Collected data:
Definition hl_handle (X : Type) (e : hlE X) (w : hworld) : option (X * hworld) :=
  match e in hlE X return option (X * hworld) with
  | HSocket _ _ _ =>
      match next_result w with
      | Ok _ => let w' := pop_result w in
                Some (Ok (hw_next w),
                      mkH (hw_next w :: hw_open w) (S (hw_next w)) (hw_res w') (hw_addrs w)
                        (hw_conns w) (hw_spawned w) (hw_slept w))
      | Err x => Some (Err x, pop_result w)
      end
  | HSetsockopt _ _ _ _ => Some (next_result w, pop_result w)
  | HBind _ _ => Some (next_result w, pop_result w)
  | HConnect _ _ => Some (next_result w, pop_result w)
  | HListen _ _ => Some (next_result w, pop_result w)
  | HUnixBind _ _ _ => Some (next_result w, pop_result w)
  | HListener _ => Some (next_result w, pop_result w)
  | HStream _ => Some (Ok tt, w)
  | HClose s => Some (Ok tt, with_open (filter (fun x => x <> s) (hw_open w)) w)
  | HGetaddrinfo _ _ _ _ =>
      Some (match next_result w with Ok _ => Ok (hw_addrs w) | Err x => Err x end, pop_result w)
  | HAccept _ =>
      match hw_conns w with
      | [] => None
      | c :: cs =>
          Some (c, mkH (hw_open w) (hw_next w) (hw_res w) (hw_addrs w) cs (hw_spawned w) (hw_slept w))
      end
  | HSleep =>
      Some (Ok tt, mkH (hw_open w) (hw_next w) (hw_res w) (hw_addrs w) (hw_conns w)
                     (hw_spawned w) (S (hw_slept w)))
  | HSpawnHandler s =>
      Some (tt, mkH (hw_open w) (hw_next w) (hw_res w) (hw_addrs w) (hw_conns w)
                  (hw_spawned w ++ [s]) (hw_slept w))
  | HTlsStream _ _ _ _ _ => Some (Ok tt, w)
  | HTlsHandshake _ => Some (next_result w, pop_result w)
  | _ => None
  end.

(** ** Nothing is leaked *)

(** The sockets [L] are open on top of those, [O], that were open before. *)
Definition opens (O L : list nat) (w : hworld) : Prop :=
  hw_open w ≡ₚ L ++ O /\ NoDup (hw_open w) /\ Forall (fun x => x < hw_next w) (hw_open w).

Lemma opens_result O L w : opens O L w -> opens O L (pop_result w).
Proof. done. Qed.

Lemma opens_call O L (e : hlE (result unit)) :
  (forall w, hl_handle _ e w = Some (next_result w, pop_result w)) ->
  keeps hl_handle (opens O L) (pcall e).
Proof. intros He. apply triple_pcall. intros w r w' Hw Hh. rewrite He in Hh. by simplify_eq. Qed.

Lemma opens_close O L s : triple hl_handle (opens O (L ++ [s])) (close s)
  (fun r w => r = Ok tt /\ opens O L w).
Proof.
  apply triple_pcall. intros w r w' (Hp & Hnd & Hlt) Hh. simpl in Hh. simplify_eq.
  assert (NoDup ((L ++ [s]) ++ O)) as Hnd' by by rewrite <- Hp.
  split; [done|]. split_and!; simpl.
  - rewrite Hp, !filter_app, filter_cons_False by tauto.
    rewrite filter_nil, app_nil_r. apply NoDup_app in Hnd' as (Hn1 & Hd & Hn2).
    apply NoDup_snoc in Hn1 as [_ Hs].
    rewrite !filter_ne_id; [done| |done]. intros Hin. apply (Hd s); [set_solver|done].
  - by apply NoDup_filter.
  - rewrite Forall_forall in *. intros x [_ Hx]%list_elem_of_filter. auto.
Qed.

Lemma opens_close_all O L : triple hl_handle (opens O L) (close_listeners (rev L))
  (fun r w => r = Ok tt /\ opens O [] w).
Proof.
  induction L as [|s L IH] using rev_ind; [by apply triple_pret|].
  rewrite rev_app_distr. simpl. eapply (triple_pbind _ _ _ _ (fun _ => opens O L)).
  - eapply triple_conseq; [apply opens_close|done|]. by intros [] w [].
  - intros _. apply IH.
Qed.

Lemma opens_perm O L L' w : L ≡ₚ L' -> opens O L w -> opens O L' w.
Proof. intros HL (Hp & ? & ?). split_and!; [by rewrite <- HL|done|done]. Qed.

Task requirements
Start at the first line of the entries and stop at the line that contains "HSetsockopt _ _". Repeat every line in that span exactly, and nothing beyond it.

Solved problem
Definition hl_handle (X : Type) (e : hlE X) (w : hworld) : option (X * hworld) :=
  match e in hlE X return option (X * hworld) with
  | HSocket _ _ _ =>
      match next_result w with
      | Ok _ => let w' := pop_result w in
                Some (Ok (hw_next w),
                      mkH (hw_next w :: hw_open w) (S (hw_next w)) (hw_res w') (hw_addrs w)
                        (hw_conns w) (hw_spawned w) (hw_slept w))
      | Err x => Some (Err x, pop_result w)
      end
  | HSetsockopt _ _ _ _ => Some (next_result w, pop_result w)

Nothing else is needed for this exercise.